When the reed warblers began to show signs of migratory restlessness (also called zugunruhe), it was time for the moment of truth. To discern which direction the birds were attempting to fly, the researchers placed them in a cone-shaped container called an Emlen funnel. These tools, often used to study bird orientation during migration, have a film coating on the inside of the funnel to record the scratch marks left by birds’ feet as they attempt to scramble out.

The researchers first tested the 24 birds in the study in Emlen funnels that allowed them to feel the Earth’s magnetic field. They found that all of the birds oriented in the proper direction for their usual fall migration. Then, the researchers tested 15 of the birds in funnels surrounded by a magnetic coil that mimicked the Earth’s geomagnetic signature in Neftekamsk. The team chose the city because it fulfilled two important criteria: It is far from anywhere the birds would naturally go, and requires them to fly in a direction that was obviously different from their typical flightpath. The reed warblers that thought they were in Russia scrambled southwest, back toward Austria—evidence that geomagnetism is key for birds to understand their relative location and get back on track when blown off course.

While previous studies showed that the magnetic field provides birds with a compass, the new findings suggest that it also gives them a kind of GPS, according to Holland. “If you’ve only got a compass, that tells you a direction, but if you don’t know where you are in relation to where you’re needing to get to, that compass is useless,” he says. The new research “really extends the potential range of the magnetic field as a cue for navigation.”
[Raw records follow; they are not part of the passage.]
Lemma stable_addRange_spec t range c :
  stable_inv Q t →
  0 ≤ range_begin range ≤ range_end range → range_end range < 2 ^ 32 →
  Forall (λ e, ¬ (range_begin range ≤ e < range_end range)) (entities t) →
  vec_size (entities t) + (range_end range - range_begin range) < NullEntityIndex →
  ∃ t', addRange Q t range c = Ok t'
    ∧ stable_inv Q t'
    ∧ entities t'
      = entities t ++ seqZ (range_begin range) (range_end range - range_begin range)
    ∧ tombstones t' = tombstones t
    ∧ (∀ e, range_begin range ≤ e < range_end range →
         Sparse.at_ (indexSet t') e = vec_size (entities t) + (e - range_begin range)
         ∧ get Q t' e = Ok c)
    ∧ (∀ j e', entities t !! j = Some e' → e' ≠ NullEntity →
         entities t' !! j = Some e'
         ∧ Sparse.at_ (indexSet t') e' = Sparse.at_ (indexSet t) e'
         ∧ cell_at Q (componentPages t') (Z.of_nat j)
           = cell_at Q (componentPages t) (Z.of_nat j)
         ∧ get Q t' e' = get Q t e').
Proof.
  intros Hinv Hbe He32 Hfree Hroom.
  pose proof Hinv as [HQ Hpw Hb0 Hidx Hlive Hcells Htomb Hholes Hnd0].
  unfold vec_size in Hroom, Hb0, Hcells. null_val.
  set (n := length (entities t)) in *.
  set (b := range_begin range) in *. set (d := range_end range - b) in *.
  assert (Hd : d = Z.of_nat (Z.to_nat d)) by lia.
  destruct (insert_loop HQ c n (Z.to_nat d) (componentPages t) Hpw)
    as (pages' & Hf & Hwf' & Hnew & Hold & Hgrow & Hcap); [lia|].
  rewrite <- Hd in Hf.
  unfold addRange. fold b. fold d. rewrite (wrap_small d) by lia.
  rewrite (fmap_wrap_seqZ b d) by lia.
  unfold vec_size. fold n.
  assert (Hloop : foldl (λ (r : result (list (ComponentPage C))) k,
                     pages ← r; insertComponent Q pages (wrap (Z.of_nat n + k)) c)
                    (mret (componentPages t)) (seqZ 0 d) = Ok pages') by exact Hf.
  rewrite Hloop. simpl.
  assert (Hat : ∀ key,
    Sparse.at_ (foldl (λ s k, Sparse.add s (wrap (b + k)) (wrap (Z.of_nat n + k)))
                      (indexSet t) (seqZ 0 d)) key
    = if decide (b ≤ key < b + d) then Z.of_nat n + (key - b)
      else Sparse.at_ (indexSet t) key).
  { intros key.
    pose proof (DenseSteps.addRange_index b (Z.of_nat n) (Z.to_nat d) (indexSet t) key) as H.
    rewrite !Z2Nat.id in H by lia. apply H; lia. }
  assert (Hout : ∀ i e, entities t !! i = Some e → ¬ (b ≤ e < b + d)).
  { intros i e Hi Hr. pose proof (Forall_lookup_1 _ _ _ _ Hfree Hi) as H. simpl in H.
    apply H. unfold d in Hr. lia. }
  assert (Hcellold : ∀ j, (j < n)%nat →
            cell_at Q pages' (Z.of_nat j) = cell_at Q (componentPages t) (Z.of_nat j)).
  { intros j Hj. destruct (sinv_cell_ok Q t j Hinv Hj) as [cell Hcell].
    rewrite Hcell. by apply Hold. }
  eexists. split; [done|].
  assert (Hinv' : stable_inv Q
            (mkTable (foldl (λ s k, Sparse.add s (wrap (b + k)) (wrap (Z.of_nat n + k)))
                            (indexSet t) (seqZ 0 d))
                     (entities t ++ seqZ b d) pages' (tombstones t))).
  { split; simpl; try done.
    - unfold vec_size. rewrite length_app, length_seqZ. null_val. fold n. lia.
    - intros i e Hi Hne. rewrite Hat. apply lookup_app_Some in Hi as [Hi|[Hge Hi]].
      + rewrite decide_False by (by eapply Hout). by apply Hidx.
      + apply lookup_seqZ in Hi as [-> Hlt]. fold n in Hge, Hlt.
        rewrite decide_True by lia. lia.
    - intros i e Hi Hne. apply lookup_app_Some in Hi as [Hi|[Hge Hi]].
      + destruct (Hlive _ _ Hi Hne) as [c' Hc']. exists c'.
        rewrite <- Hc'. apply atIndex_congr, Hcellold. by eapply lookup_lt_Some.
      + apply lookup_seqZ in Hi as [-> Hlt]. fold n in Hge, Hlt.
        exists c. replace i with (n + (i - n))%nat by lia. apply Hnew. lia.
    - unfold vec_size in *. rewrite length_app, length_seqZ. fold n.
      destruct (decide (d = 0)); [nia|]. etransitivity; [|apply Hcap; lia]. lia.
    - intros z Hz. destruct (Htomb _ Hz) as [Hz0 Hzn]. split; [done|].
      by apply lookup_app_l_Some.
    - intros i Hi. apply lookup_app_Some in Hi as [Hi|[Hge Hi]]; [by apply Hholes|].
      apply lookup_seqZ in Hi as [Hn Hlt]. null_val. lia. }
  split_and!; try done.
  - intros e Hr. simpl. rewrite Hat. rewrite decide_True by (unfold d; lia).
    split; [unfold vec_size; fold n; lia|]. unfold get. simpl. rewrite Hat.
    rewrite decide_True by (unfold d; lia).
    replace (Z.of_nat n + (e - b)) with (Z.of_nat (n + Z.to_nat (e - b))) by lia.
    apply Hnew. unfold d. lia.
  - intros j e' Hj He'. pose proof (lookup_lt_Some _ _ _ Hj) as Hjlt. fold n in Hjlt.
    simpl. rewrite Hat. rewrite decide_False by (by eapply Hout).
    split_and!; [by apply lookup_app_l_Some|done|by apply Hcellold|].
    unfold get. simpl. rewrite Hat. rewrite decide_False by (by eapply Hout).
    rewrite (Hidx _ _ Hj He'). apply atIndex_congr. by apply Hcellold.
Qed.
There might, however, be explanations that don’t require such a sophisticated mental map, cautions Verner Bingman, an animal navigation researcher with Bowling Green State University who was not involved in the study.  The birds might fly southwest automatically anytime they get confused, says Bingman, who would like to see follow-up research to understand if they can reorient from other directions as well.  

Holland and his team also want to learn more on this front and plan to further study how the reed warblers place themselves in the world and to test the limits of this sense. “It’s difficult to get your head around what’s going on in the bird’s head,” he says. “The fact that these birds have the ability to accurately calculate that they have been displaced, and correct for that, is quite a remarkable thing.”